→ Activity:
For the string "injection", find every matching line in the records and copy it.

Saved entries
• • •
(* ===== verification/NumericPack.v ===== *)
(** The stored form of a number (Numeric.v): what [make_result] packs,
    [init_var_from_num] unpacks, and what does not fit is an error. *)
From S2P Require Import Prelude Numeric NumericVal NumericOps.
From stdpp Require Import list.
#[local] Open Scope Z_scope.

(** ** The header *)

Definition short_header (sg scale w : Z) : Z :=
  u16 (Z.lor (Z.lor (Z.lor (if sg =? NUMERIC_NEG then Z.lor NUMERIC_SHORT NUMERIC_SHORT_SIGN_MASK else NUMERIC_SHORT)
                       (Z.shiftl scale NUMERIC_SHORT_DSCALE_SHIFT))
                (if w <? 0 then NUMERIC_SHORT_WEIGHT_SIGN_MASK else 0))
         (Z.land w NUMERIC_SHORT_WEIGHT_MASK)).
Definition long_header (sg scale : Z) : Z := u16 (Z.lor sg (Z.land scale NUMERIC_DSCALE_MASK)).

(** What the accessors find in a header. *)
Definition short_fields (h : Z) : bool * bool * Z * Z * Z :=
  (NUMERIC_HEADER_IS_SHORT h, NUMERIC_NAN <? Z.land h NUMERIC_BI_MASK, if Z.land h NUMERIC_SHORT_SIGN_MASK =? 0 then NUMERIC_POS else NUMERIC_NEG,
   Z.shiftr (Z.land h NUMERIC_SHORT_DSCALE_MASK) NUMERIC_SHORT_DSCALE_SHIFT,
   Z.lor (if Z.land h NUMERIC_SHORT_WEIGHT_SIGN_MASK =? 0 then 0 else Z.lnot NUMERIC_SHORT_WEIGHT_MASK) (Z.land h NUMERIC_SHORT_WEIGHT_MASK)).
Definition long_fields (h : Z) : bool * bool * Z * Z :=
  (NUMERIC_HEADER_IS_SHORT h, NUMERIC_NAN <? Z.land h NUMERIC_BI_MASK, Z.land h NUMERIC_SIGN_MASK, Z.land h NUMERIC_DSCALE_MASK).

Definition zrange (lo : Z) (n : nat) : list Z := (fun i => lo + Z.of_nat i) <$> seq 0 n.

Lemma zrange_in lo n x : lo <= x < lo + Z.of_nat n -> In x (zrange lo n).
Proof. intros Hx. apply in_map_iff. exists (Z.to_nat (x - lo)). split; [lia|]. apply in_seq. lia. Qed.

Lemma short_table : forallb (fun sg => forallb (fun scale => forallb (fun w => bool_decide (short_fields (short_header sg scale w) = (true, false, sg, scale, w)))
  (zrange (-64) 128)) (zrange 0 64)) [NUMERIC_POS; NUMERIC_NEG] = true.
Proof. by vm_compute. Qed.

Lemma long_table : forallb (fun sg => forallb (fun scale => bool_decide (long_fields (long_header sg scale) = (false, false, sg, scale)))
  (zrange 0 (Z.to_nat 16384))) [NUMERIC_POS; NUMERIC_NEG] = true.
Proof. by vm_compute. Qed.

Lemma sign_in sg : sg = NUMERIC_POS \/ sg = NUMERIC_NEG -> In sg [NUMERIC_POS; NUMERIC_NEG].
Proof. intros [-> | ->]; cbn; auto. Qed.

Lemma short_header_ok sg scale w : sg = NUMERIC_POS \/ sg = NUMERIC_NEG -> 0 <= scale <= 63 -> -64 <= w <= 63 -> short_fields (short_header sg scale w) = (true, false, sg, scale, w).
Proof.
  intros Hs Hd Hw. pose proof short_table as Ht. rewrite forallb_forall in Ht. specialize (Ht sg (sign_in sg Hs)). rewrite forallb_forall in Ht. specialize (Ht scale (zrange_in 0 64 scale ltac:(lia))).
  rewrite forallb_forall in Ht. specialize (Ht w (zrange_in (-64) 128 w ltac:(lia))). by apply bool_decide_eq_true in Ht.
Qed.

Lemma long_header_ok sg scale : sg = NUMERIC_POS \/ sg = NUMERIC_NEG -> long_fields (long_header sg scale) = (false, false, sg, scale mod 2 ^ 14).
Proof.
  intros Hs. pose proof (Z.mod_pos_bound scale (2 ^ 14) ltac:(done)) as Hm. assert (long_header sg scale = long_header sg (scale mod 2 ^ 14)) as ->.
  { unfold long_header. do 2 f_equal. change NUMERIC_DSCALE_MASK with (Z.ones 14). rewrite !Z.land_ones by done. by rewrite Z.mod_mod. }
  pose proof long_table as Ht. rewrite forallb_forall in Ht. specialize (Ht sg (sign_in sg Hs)). rewrite forallb_forall in Ht.
  assert (Hin : In (scale mod 2 ^ 14) (zrange 0 (Z.to_nat 16384))) by (apply zrange_in; lia). specialize (Ht _ Hin). by apply bool_decide_eq_true in Ht.
Qed.

(** ** Packing *)

Lemma strip_leading_room ds w rm : strip_leading ds w rm = (fst (fst (strip_leading ds w [])), snd (fst (strip_leading ds w [])), snd (strip_leading ds w rm)).
Proof.
  revert w rm. assert (H : forall w rm rm', fst (strip_leading ds w rm) = fst (strip_leading ds w rm')).
  { induction ds as [|d ds IH]; intros w rm rm'; cbn; [done|]. by case_match. }
  intros w rm. rewrite (H w [] rm). by destruct (strip_leading ds w rm) as [[? ?] ?].
Qed.

(** The variable on the words of a stored number. *)
Definition unpacked (v : NumericVar) : NumericVar := MkVar (digits v) (weight v) (sign v) (dscale v) [].

Lemma short_unpack sg scale w ds : sg = NUMERIC_POS \/ sg = NUMERIC_NEG -> 0 <= scale <= 63 -> -64 <= w <= 63 -> let num := short_header sg scale w :: ds in
  NUMERIC_WEIGHT num = Done w /\ NUMERIC_DSCALE num = Done scale /\ init_var_from_num num = Done (MkVar ds w sg scale []).
Proof.
  intros Hs Hd Hw num. pose proof (short_header_ok sg scale w Hs Hd Hw) as Hf. unfold short_fields in Hf. injection Hf as F1 F2 F3 F4 F5.
  unfold num, init_var_from_num, NUMERIC_IS_BI, NUMERIC_WEIGHT, NUMERIC_DSCALE, NUMERIC_SIGN, NUMERIC_DIGITS, n_header. cbn [lookup list_lookup]. runs. rewrite F1, F2, F3, F4, F5. done.
Qed.

Lemma long_unpack sg scale w ds : sg = NUMERIC_POS \/ sg = NUMERIC_NEG -> let num := long_header sg scale :: s16 w :: ds in
  NUMERIC_WEIGHT num = Done (s16 w) /\ NUMERIC_DSCALE num = Done (scale mod 2 ^ 14) /\ init_var_from_num num = Done (MkVar ds (s16 w) sg (scale mod 2 ^ 14) []).
Proof.
  intros Hs num. pose proof (long_header_ok sg scale Hs) as Hf. unfold long_fields in Hf. injection Hf as F1 F2 F3 F4.
  unfold num, init_var_from_num, NUMERIC_IS_BI, NUMERIC_WEIGHT, NUMERIC_DSCALE, NUMERIC_SIGN, NUMERIC_DIGITS, n_header. cbn [lookup list_lookup]. runs. rewrite F1, F2, F3, F4. done.
Qed.

(** A display scale of 14 bits and a weight of 16. *)
Definition storable (v : NumericVar) : bool := (dscale v <=? 0x3FFF) && (- 2 ^ 15 <=? weight v) && (weight v <? 2 ^ 15).

Lemma make_result_spec v : var_ok v -> 0 <= dscale v ->
  if storable (strip_var v) then exists num, make_result v = Done num /\ init_var_from_num num = Done (unpacked (strip_var v))
  else make_result v = Report ERRCODE_NUMERIC_VALUE_OUT_OF_RANGE.
Proof.
  intros Hv Hd. pose proof (strip_spec v Hv) as [[Hok Hsg] _ _ _ _ _ _]. unfold make_result. rewrite (proj2 (Z.eqb_neq (sign v) NUMERIC_NAN)) by (destruct Hv as [_ [-> | ->]]; done).
  unfold strip_var in *. rewrite (strip_leading_room _ _ (room v)) in *. destruct (strip_leading (digits v) (weight v) []) as [[ds0 w0] rm0]. cbn [fst snd] in *. set (rm := snd _) in *.
  set (w := match strip_trailing ds0 with [] => 0 | _ => w0 end). set (sg := match strip_trailing ds0 with [] => NUMERIC_POS | _ => sign v end). set (ds := strip_trailing ds0) in *.
  assert (Et : match ds with [] => MkVar [] 0 NUMERIC_POS (dscale v) rm | z :: l => MkVar (z :: l) w0 (sign v) (dscale v) rm end = MkVar ds w sg (dscale v) rm) by (unfold w, sg; by destruct ds).
  assert (Ews : (match ds with [] => (0, NUMERIC_POS) | _ => (w0, sign v) end) = (w, sg)) by (unfold w, sg; by destruct ds).
  assert (Hsg' : sg = NUMERIC_POS \/ sg = NUMERIC_NEG) by (unfold sg; destruct ds; [by left|apply Hv]).
  rewrite Ews. clear Hok Hsg. rewrite Et.
  unfold storable, unpacked. cbn [digits weight sign dscale]. fold (short_header sg (dscale v) w) (long_header sg (dscale v)).
  destruct (NUMERIC_CAN_BE_SHORT (dscale v) w) eqn:Eshort.
  - unfold NUMERIC_CAN_BE_SHORT in Eshort. apply andb_true_iff in Eshort as [[E1%Z.leb_le E2%Z.leb_le]%andb_true_iff E3%Z.leb_le]. change NUMERIC_SHORT_DSCALE_MAX with 63 in E1.
    change NUMERIC_SHORT_WEIGHT_MAX with 63 in E2. change NUMERIC_SHORT_WEIGHT_MIN with (-64) in E3. destruct (short_unpack sg (dscale v) w ds Hsg' ltac:(lia) ltac:(lia)) as (-> & -> & Ei). runs.
    rewrite !Z.eqb_refl. cbn [negb orb]. rewrite (proj2 (Z.leb_le (dscale v) 16383)), (proj2 (Z.leb_le (- 2 ^ 15) w)), (proj2 (Z.ltb_lt w (2 ^ 15))) by lia. cbn [andb]. by eexists.
  - destruct (long_unpack sg (dscale v) w ds Hsg') as (-> & -> & Ei). runs. pose proof (sN_range 16 w ltac:(done)) as Hr. unfold in_s in Hr. change (2 ^ (16 - 1)) with (2 ^ 15) in Hr.
    pose proof (Z.mod_pos_bound (dscale v) (2 ^ 14) ltac:(done)) as Hm.
    destruct ((dscale v <=? 16383) && (- 2 ^ 15 <=? w) && (w <? 2 ^ 15)) eqn:Es.
    + apply andb_true_iff in Es as [[E1%Z.leb_le E2%Z.leb_le]%andb_true_iff E3%Z.ltb_lt]. rewrite sN_small in Ei |- * by (unfold in_s; lia). rewrite Z.mod_small in Ei |- * by lia.
      rewrite !Z.eqb_refl. cbn [negb orb]. by eexists.
    + destruct (Z.eqb_spec (s16 w) w) as [Ew|Ew]; [|done]. destruct (Z.eqb_spec (dscale v mod 2 ^ 14) (dscale v)) as [Edd|Edd]; [|done]. exfalso.
      rewrite (proj2 (Z.leb_le (dscale v) 16383)), (proj2 (Z.leb_le (- 2 ^ 15) w)), (proj2 (Z.ltb_lt w (2 ^ 15))) in Es by lia. done.
Qed.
• • •
→ Task result:
  intros Hs Hd Hw num. pose proof (short_header_ok sg scale w Hs Hd Hw) as Hf. unfold short_fields in Hf. injection Hf as F1 F2 F3 F4 F5.
  intros Hs num. pose proof (long_header_ok sg scale Hs) as Hf. unfold long_fields in Hf. injection Hf as F1 F2 F3 F4.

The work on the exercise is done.